There are certain limitations to this approach in the real world, of course. We can’t know everyone’s financial obligations or their true debt-to-income ratios. Take away all employee access to systems and the business can no longer effectively run. However, we can make a budding criminal less likely to feel they can commit the crime with impunity and reduce the potential that the fraudster believes that they can get away with the crime. Had Walter felt that he would be detected and thus his plan thwarted (viewers will recall that brother-in-law Hank, investigating the perpetrator, took his time in figuring out the culprit), the show would have stalled before the mobile laboratory was parked in the desert. That’s exactly what we are after in the financial crimes world.

This is the space where we add the ‘secret sauce’ and we seek out the places where the application of controls makes the most impact relative to where it is creating the greatest risk. The tools to elevate the monitoring of high risk activity have to be as sophisticated as the crime itself. The tools must ingest and enhance the analytics of employees’ actions – feeding employee access of customer accounts and identifying additional key risk indicators that predict internal abuse. This space could effectively be monitoring individual performance far in excess of their peers, or repeatedly using the same demographic information for distinct and dissimilar accounts, or performing twice the average of the number of account touch points that are typical in the day-to-day operation of the employee’s role.
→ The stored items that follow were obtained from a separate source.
(** * Query logic of the dashboard widgets: data table, task list, issue list,
      kanban board and the task service.

    The widgets are TypeScript/React components.  Their derived values
    (sorted rows, filtered rows, groups, ordered group keys, column buckets,
    page counts) are pure functions of the props and of the component state;
    they are embedded here as Rocq functions, together with the part of the
    JavaScript semantics they rely on. *)

From Stdlib Require Import ZArith QArith Qround List String Ascii Bool Lia.
From Stdlib Require Import Permutation Sorted DecimalString.
From Stdlib Require DecimalPos DecimalZ.
Import ListNotations.

Close Scope Q_scope.
Open Scope string_scope.
Open Scope list_scope.

(* ===================================================================== *)
(** * The JavaScript fragment used by the widgets *)
(* ===================================================================== *)

Module JS.

(** ** Strings

    A JavaScript string is a sequence of UTF-16 code units.  The model uses
    [string], whose characters are read as the code units U+0000..U+00FF;
    on such strings the operations below are the ones of ECMAScript. *)

Definition code (c : ascii) : Z := Z.of_N (N_of_ascii c).

(** WhiteSpace and LineTerminator code points below U+0100. *)
Definition isWhiteSpace (c : ascii) : bool :=
  let n := code c in
  ((9 <=? n) && (n <=? 13) || (n =? 32) || (n =? 160))%Z.

Fixpoint trimStart (s : string) : string :=
  match s with
  | EmptyString => EmptyString
  | String c s' => if isWhiteSpace c then trimStart s' else s
  end.

Fixpoint trimEnd (s : string) : string :=
  match s with
  | EmptyString => EmptyString
  | String c s' =>
      match trimEnd s' with
      | EmptyString => if isWhiteSpace c then EmptyString else String c EmptyString
      | t => String c t
      end
  end.

(** [String.prototype.trim] *)
Definition trim (s : string) : string := trimEnd (trimStart s).

Definition lowerChar (c : ascii) : ascii :=
  let n := code c in
  if ((65 <=? n) && (n <=? 90)
      || (192 <=? n) && (n <=? 222) && negb (n =? 215))%Z
  then ascii_of_N (N_of_ascii c + 32)
  else c.

(** [String.prototype.toLowerCase] *)
Fixpoint toLowerCase (s : string) : string :=
  match s with
  | EmptyString => EmptyString
  | String c s' => String (lowerChar c) (toLowerCase s')
  end.

Fixpoint indexOfFrom (s sub : string) (pos : Z) : Z :=
  if prefix sub s then pos
  else match s with
       | EmptyString => (-1)%Z
       | String _ s' => indexOfFrom s' sub (pos + 1)%Z
       end.

(** [String.prototype.indexOf], from position 0: the first index at which
    [sub] occurs in [s], or -1. *)
Definition indexOf (s sub : string) : Z := indexOfFrom s sub 0%Z.

(** [String.prototype.includes] *)
Definition includes (s sub : string) : bool := negb (indexOf s sub =? -1)%Z.

(** ** Numbers

    Comparison of two Number values is the comparison of the reals they
    denote, NaN being unordered.  [number] keeps that denotation: the finite
    values as rationals, the two infinities and NaN.  Rounding to binary64
    and the sign of zero are not represented. *)

Inductive number : Type :=
  | NaN
  | NegInfinity
  | Finite (q : Q)
  | PosInfinity.

Definition Qltb (p q : Q) : bool :=
  (Qnum p * Zpos (Qden q) <? Qnum q * Zpos (Qden p))%Z.

(** [Number::lessThan]; [false] also stands for the undefined result that
    a NaN operand gives. *)
Definition number_lt (x y : number) : bool :=
  match x, y with
  | NaN, _ | _, NaN => false
  | _, NegInfinity => false
  | NegInfinity, _ => true
  | PosInfinity, _ => false
  | Finite _, PosInfinity => true
  | Finite p, Finite q => Qltb p q
  end.

(** [Number::subtract] *)
Definition number_sub (x y : number) : number :=
  match x, y with
  | NaN, _ | _, NaN => NaN
  | PosInfinity, PosInfinity | NegInfinity, NegInfinity => NaN
  | PosInfinity, _ | _, NegInfinity => PosInfinity
  | NegInfinity, _ | _, PosInfinity => NegInfinity
  | Finite p, Finite q => Finite (Qred (Qminus p q))
  end.

(** [Number::divide] *)
Definition number_div (x y : number) : number :=
  match x, y with
  | NaN, _ | _, NaN => NaN
  | Finite p, Finite q =>
      if (Qnum q =? 0)%Z then
        if (Qnum p =? 0)%Z then NaN
        else if (0 <? Qnum p)%Z then PosInfinity else NegInfinity
      else Finite (Qred (Qdiv p q))
  | Finite _, _ => Finite 0%Q
  | _, Finite q =>
      match x with
      | PosInfinity => if (Qnum q <? 0)%Z then NegInfinity else PosInfinity
      | _ => if (Qnum q <? 0)%Z then PosInfinity else NegInfinity
      end
  | _, _ => NaN
  end.

(** [Math.ceil] *)
Definition Math_ceil (x : number) : number :=
  match x with
  | Finite q => Finite (inject_Z (Qceiling q))
  | _ => x
  end.

Definition ofZ (z : Z) : number := Finite (inject_Z z).

(** *** StringToNumber: the StringNumericLiteral grammar *)

Definition digitOf (radix : Z) (c : ascii) : option Z :=
  let n := code c in
  let v := if ((48 <=? n) && (n <=? 57))%Z then Some (n - 48)%Z
           else if ((97 <=? n) && (n <=? 102))%Z then Some (n - 87)%Z
           else if ((65 <=? n) && (n <=? 70))%Z then Some (n - 55)%Z
           else None in
  match v with
  | Some d => if (d <? radix)%Z then Some d else None
  | None => None
  end.

(** Reads the longest prefix of decimal digits: the value accumulated on
    [acc], the number of digits read added to [n], and the rest. *)
Fixpoint spanDigits (s : string) (acc n : Z) : Z * Z * string :=
  match s with
  | EmptyString => (acc, n, s)
  | String c s' =>
      match digitOf 10 c with
      | Some d => spanDigits s' (10 * acc + d)%Z (n + 1)%Z
      | None => (acc, n, s)
      end
  end.

(** All of [s] as digits of the given radix; [None] on any other character. *)
Fixpoint radixDigits (radix : Z) (s : string) (acc : Z) : option Z :=
  match s with
  | EmptyString => Some acc
  | String c s' =>
      match digitOf radix c with
      | Some d => radixDigits radix s' (radix * acc + d)%Z
      | None => None
      end
  end.
(** C9: the header is a function of the count vector, and its column count
    is the closed form [14 + 2E + 2P + 8A + 2Ev + 2R + 2W + 2C + 2]; in the
    header [SaveToCSV] writes (the first record of the file), each count is
    the largest number of entries of its group over the record set, and at
    least one for e-mails and phones. *)
Theorem header_width_closed_form :
  (∀ counts : csvFieldCounts,
     length (buildCSVHeaders counts) =
     (14 + 2 * Z.to_nat (Emails counts) + 2 * Z.to_nat (Phones counts) +
      8 * Z.to_nat (AddressesN counts) + 2 * Z.to_nat (EventsN counts) +
      2 * Z.to_nat (RelationsN counts) + 2 * Z.to_nat (Websites counts) +
      2 * Z.to_nat (CustomFields counts) + 2)%nat) ∧
  (∀ b : BackupFile,
     ∃ rows, csvRecords b = buildCSVHeaders (csvCounts (Contacts b)) :: rows ∧
     len (buildCSVHeaders (csvCounts (Contacts b))) =
     (14 + 2 * Z.max 1 (maxOccurrence EmailAddresses (Contacts b)) +
      2 * Z.max 1 (maxOccurrence PhoneNumbers (Contacts b)) +
      8 * maxOccurrence Addresses (Contacts b) +
      2 * maxOccurrence Events (Contacts b) +
      2 * maxOccurrence Relations (Contacts b) +
      2 * maxOccurrence Urls (Contacts b) +
      2 * maxOccurrence UserDefined (Contacts b) + 2)%Z).
Proof.
  split.
  - intros counts. apply length_buildCSVHeaders.
  - intros b. eexists. split; [apply csvRecords_rows|].
    unfold len. rewrite length_buildCSVHeaders, csvCounts_max.
    unfold headerWidth. simpl.
    pose proof (maxOccurrence_nonneg EmailAddresses (Contacts b)).
    pose proof (maxOccurrence_nonneg PhoneNumbers (Contacts b)).
    pose proof (maxOccurrence_nonneg Addresses (Contacts b)).
    pose proof (maxOccurrence_nonneg Events (Contacts b)).
    pose proof (maxOccurrence_nonneg Relations (Contacts b)).
    pose proof (maxOccurrence_nonneg Urls (Contacts b)).
    pose proof (maxOccurrence_nonneg UserDefined (Contacts b)).
    lia.
Qed.

(** C10: for every count vector and every contact the row of
    [contactToCSVRow] has as many cells as the header of [buildCSVHeaders]
    for the same vector, and every record [SaveToCSV] writes has the width
    of the header it wrote first. *)
Theorem csv_rows_match_header :
  (∀ (contact : Person) (counts : csvFieldCounts)
     (groupNameMap : gmap string string),
     length (contactToCSVRow contact counts groupNameMap) =
     length (buildCSVHeaders counts)) ∧
  (∀ b : BackupFile,
     ∃ header rows, csvRecords b = header :: rows ∧
       length rows = length (Contacts b) ∧
       Forall (fun row => length row = length header) rows).
Proof.
  split.
  - intros. by rewrite length_contactToCSVRow, length_buildCSVHeaders.
  - intros b. do 2 eexists. split; [apply csvRecords_rows|].
    split; [by rewrite length_map|].
    apply Forall_forall. intros row Hrow.
    apply list_elem_of_In, in_map_iff in Hrow as (c & <- & _).
    by rewrite length_contactToCSVRow, length_buildCSVHeaders.
Qed.
(** * Gesture-driven string control engine: a shallow embedding

    The development follows the TypeScript sources of the repository:

    - [JS]           the fragment of JavaScript's [number] the code relies on;
    - [Utils]        [lib/utils.ts] (control-signal computation);
    - [AudioConfig]  [lib/audioConfig.ts] ([applyCurve], [updateAudio]);
    - [StringCanvas] [components/StringCanvas.tsx] (the [draw] tick: pinch
                     detector, grab/release state machine, easing);
    - [Page]         [app/page.tsx] (the audio gate of [Home]);
    - [Tracking]     [lib/handposeMediaPipe.ts] (conversion of the tracker's
                     results into hands);
    - [Binary64]     the expressions of [lerp], [applyCurve], the range
                     interpolation and [videoToCanvas] on binary64 floats.

    Numbers.  Coordinates that flow through the canvas component are real
    numbers ([R]): the arithmetic of the code is taken exactly, without the
    rounding of IEEE doubles.  Where the code itself distinguishes the
    special values of a JavaScript number ([isNaN], [isFinite], comparisons
    that are false on [NaN]) the type [JS.num] adds [NaN] and the two
    infinities to the reals.  Wall-clock times ([Date.now()]) are integers
    ([Z], milliseconds).  Hand identities are array indices ([nat]).

    Rounding.  A double is a real, but the sum, difference, product or
    quotient of two doubles is rounded, and overflows beyond
    [Number.MAX_VALUE].  The statements below are therefore put on
    quantities the code computes itself (a value against a threshold or
    against another value of the same expression), which rounding
    preserves, and carry the hypothesis that a difference does not
    overflow where that matters.  Where rounding or overflow makes the code
    depart from exact arithmetic, [Binary64] repeats the expression on
    binary64 floats and the departure is shown by computation. *)

From Stdlib Require Import Floats.
From Stdlib Require Import Reals Lra ZArith Lia Sorted.
From stdpp Require Import base decidable option list gmap.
The sophistication of monitoring aligned to the sophistication of abuse is the key element here, and the day-to-day management of this independent process must fall outside of the IT business unit. The Drug Enforcement Agency (DEA) does its own investigations with its own resources – right Hank? Establishing a core competency in the space means setting up a team, with a dedicated detection solution that is bespoke and administered by internal fraud detection resources, empowering this teams’ enhanced logic to be deployed around the enterprise. Finally, this team must work in something of a clandestine manner, visibly surveying the environment – yet to outsiders there is little understanding of the logic that drives this enterprise governance process.

All of these elements, scaled up into controls, are capable of detecting most of the common potential internal fraud events. When this made noisy – so that all staff hear about it – a culture of compliance is fully revealed to be a control in and of itself. The organisation may not be impenetrable, so it’s not necessary to attempt to achieve impenetrability as a goal.

Rather, the goal should be to demonstrate competence in the space, use all the detection tools available and illustrate the capabilities an organisation can deploy in reducing the likelihood that the fraudster is confident they will get away with it.  These steps to kick a leg out of the Fraud Triangle will help ensure that the path of Breaking Bad is never initiated.